What this task involves: Among the entries below, how many lines hold the word "publisher"? Reply with the number only.
Material for this exercise Start Marker
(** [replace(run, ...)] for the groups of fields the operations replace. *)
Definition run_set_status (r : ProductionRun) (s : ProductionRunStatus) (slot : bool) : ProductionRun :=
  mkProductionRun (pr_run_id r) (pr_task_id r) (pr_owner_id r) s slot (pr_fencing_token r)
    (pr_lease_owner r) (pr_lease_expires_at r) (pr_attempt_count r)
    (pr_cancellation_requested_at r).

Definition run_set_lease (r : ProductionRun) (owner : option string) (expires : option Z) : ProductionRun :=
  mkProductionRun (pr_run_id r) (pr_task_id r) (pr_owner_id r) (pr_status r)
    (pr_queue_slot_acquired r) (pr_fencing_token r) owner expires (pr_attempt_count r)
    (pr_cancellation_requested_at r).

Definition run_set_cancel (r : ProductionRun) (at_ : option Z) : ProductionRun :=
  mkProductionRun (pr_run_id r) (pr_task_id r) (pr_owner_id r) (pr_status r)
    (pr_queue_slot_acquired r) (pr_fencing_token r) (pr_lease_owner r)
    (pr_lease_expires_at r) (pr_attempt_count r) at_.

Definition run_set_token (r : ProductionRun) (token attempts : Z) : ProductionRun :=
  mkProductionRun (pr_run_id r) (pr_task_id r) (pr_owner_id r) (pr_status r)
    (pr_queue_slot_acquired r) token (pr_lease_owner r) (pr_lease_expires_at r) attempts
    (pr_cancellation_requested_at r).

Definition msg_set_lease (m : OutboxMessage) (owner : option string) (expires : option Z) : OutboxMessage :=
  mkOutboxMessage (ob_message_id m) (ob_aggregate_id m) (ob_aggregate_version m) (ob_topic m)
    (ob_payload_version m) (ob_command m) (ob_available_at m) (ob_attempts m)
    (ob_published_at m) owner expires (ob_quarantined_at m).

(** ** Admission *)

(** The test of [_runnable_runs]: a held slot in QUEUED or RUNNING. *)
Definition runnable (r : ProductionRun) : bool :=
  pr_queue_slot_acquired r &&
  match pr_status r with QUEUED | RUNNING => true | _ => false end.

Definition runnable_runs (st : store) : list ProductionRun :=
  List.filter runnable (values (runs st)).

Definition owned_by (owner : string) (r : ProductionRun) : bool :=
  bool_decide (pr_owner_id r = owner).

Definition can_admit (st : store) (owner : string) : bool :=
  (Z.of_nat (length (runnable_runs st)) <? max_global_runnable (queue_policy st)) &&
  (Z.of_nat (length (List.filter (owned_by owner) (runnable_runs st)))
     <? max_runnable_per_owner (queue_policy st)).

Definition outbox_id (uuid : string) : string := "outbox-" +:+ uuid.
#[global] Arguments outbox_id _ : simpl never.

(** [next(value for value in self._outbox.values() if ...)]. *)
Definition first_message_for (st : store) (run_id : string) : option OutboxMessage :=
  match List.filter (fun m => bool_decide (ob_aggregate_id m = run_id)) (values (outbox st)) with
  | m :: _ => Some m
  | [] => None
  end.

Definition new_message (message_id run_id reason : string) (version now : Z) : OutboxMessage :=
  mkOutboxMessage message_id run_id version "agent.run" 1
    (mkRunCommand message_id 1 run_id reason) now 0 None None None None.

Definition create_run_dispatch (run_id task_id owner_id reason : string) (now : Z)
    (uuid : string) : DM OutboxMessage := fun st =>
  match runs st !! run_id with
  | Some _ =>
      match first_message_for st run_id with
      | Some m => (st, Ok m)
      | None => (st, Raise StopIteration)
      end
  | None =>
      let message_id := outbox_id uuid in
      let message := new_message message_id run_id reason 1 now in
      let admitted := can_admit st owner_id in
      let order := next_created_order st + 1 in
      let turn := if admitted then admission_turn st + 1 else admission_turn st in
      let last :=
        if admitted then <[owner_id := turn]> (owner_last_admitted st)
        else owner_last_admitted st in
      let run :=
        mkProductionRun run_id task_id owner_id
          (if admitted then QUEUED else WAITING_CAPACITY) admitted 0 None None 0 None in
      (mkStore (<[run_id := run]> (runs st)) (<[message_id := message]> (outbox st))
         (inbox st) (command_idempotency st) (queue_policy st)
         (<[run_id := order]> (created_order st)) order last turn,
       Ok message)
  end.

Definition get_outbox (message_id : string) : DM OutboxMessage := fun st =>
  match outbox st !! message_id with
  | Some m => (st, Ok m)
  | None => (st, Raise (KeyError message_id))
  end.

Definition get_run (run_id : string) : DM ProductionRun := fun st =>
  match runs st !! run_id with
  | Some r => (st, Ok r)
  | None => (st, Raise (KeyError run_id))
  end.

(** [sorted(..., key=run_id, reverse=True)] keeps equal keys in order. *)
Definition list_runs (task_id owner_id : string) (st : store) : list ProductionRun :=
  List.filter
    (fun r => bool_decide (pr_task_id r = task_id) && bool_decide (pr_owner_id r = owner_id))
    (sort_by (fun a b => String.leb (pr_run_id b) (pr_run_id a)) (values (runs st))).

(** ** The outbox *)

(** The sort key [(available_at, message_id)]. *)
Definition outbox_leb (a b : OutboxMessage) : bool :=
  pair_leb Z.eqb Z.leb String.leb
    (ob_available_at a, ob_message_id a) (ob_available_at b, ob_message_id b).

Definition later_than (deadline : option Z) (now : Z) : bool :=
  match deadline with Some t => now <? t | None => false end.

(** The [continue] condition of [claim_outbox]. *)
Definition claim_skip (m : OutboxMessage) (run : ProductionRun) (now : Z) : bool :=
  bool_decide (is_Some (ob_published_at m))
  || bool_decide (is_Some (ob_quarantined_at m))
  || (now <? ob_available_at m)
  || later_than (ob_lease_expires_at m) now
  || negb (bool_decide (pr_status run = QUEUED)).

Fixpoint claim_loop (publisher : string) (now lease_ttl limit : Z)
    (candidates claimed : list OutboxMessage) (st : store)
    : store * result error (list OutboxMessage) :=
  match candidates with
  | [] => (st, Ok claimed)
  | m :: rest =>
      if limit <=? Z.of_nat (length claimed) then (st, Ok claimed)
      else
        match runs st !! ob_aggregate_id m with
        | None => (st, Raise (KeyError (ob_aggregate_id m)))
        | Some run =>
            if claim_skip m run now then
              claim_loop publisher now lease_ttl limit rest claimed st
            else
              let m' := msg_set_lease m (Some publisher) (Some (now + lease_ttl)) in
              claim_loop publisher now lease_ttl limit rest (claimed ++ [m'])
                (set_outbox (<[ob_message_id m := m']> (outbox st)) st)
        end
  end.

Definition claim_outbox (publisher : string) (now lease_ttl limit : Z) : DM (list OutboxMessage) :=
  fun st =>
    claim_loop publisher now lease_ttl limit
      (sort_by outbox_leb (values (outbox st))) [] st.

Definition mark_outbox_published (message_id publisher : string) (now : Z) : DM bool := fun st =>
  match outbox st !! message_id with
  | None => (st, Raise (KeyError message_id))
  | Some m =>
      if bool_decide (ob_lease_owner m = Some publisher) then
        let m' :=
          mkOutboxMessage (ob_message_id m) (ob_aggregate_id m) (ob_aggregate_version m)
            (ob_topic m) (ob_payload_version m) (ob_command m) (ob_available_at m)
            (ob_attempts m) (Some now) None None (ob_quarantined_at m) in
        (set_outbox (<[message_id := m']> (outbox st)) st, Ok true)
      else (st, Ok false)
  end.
Material for this exercise End Marker
Task solution: 8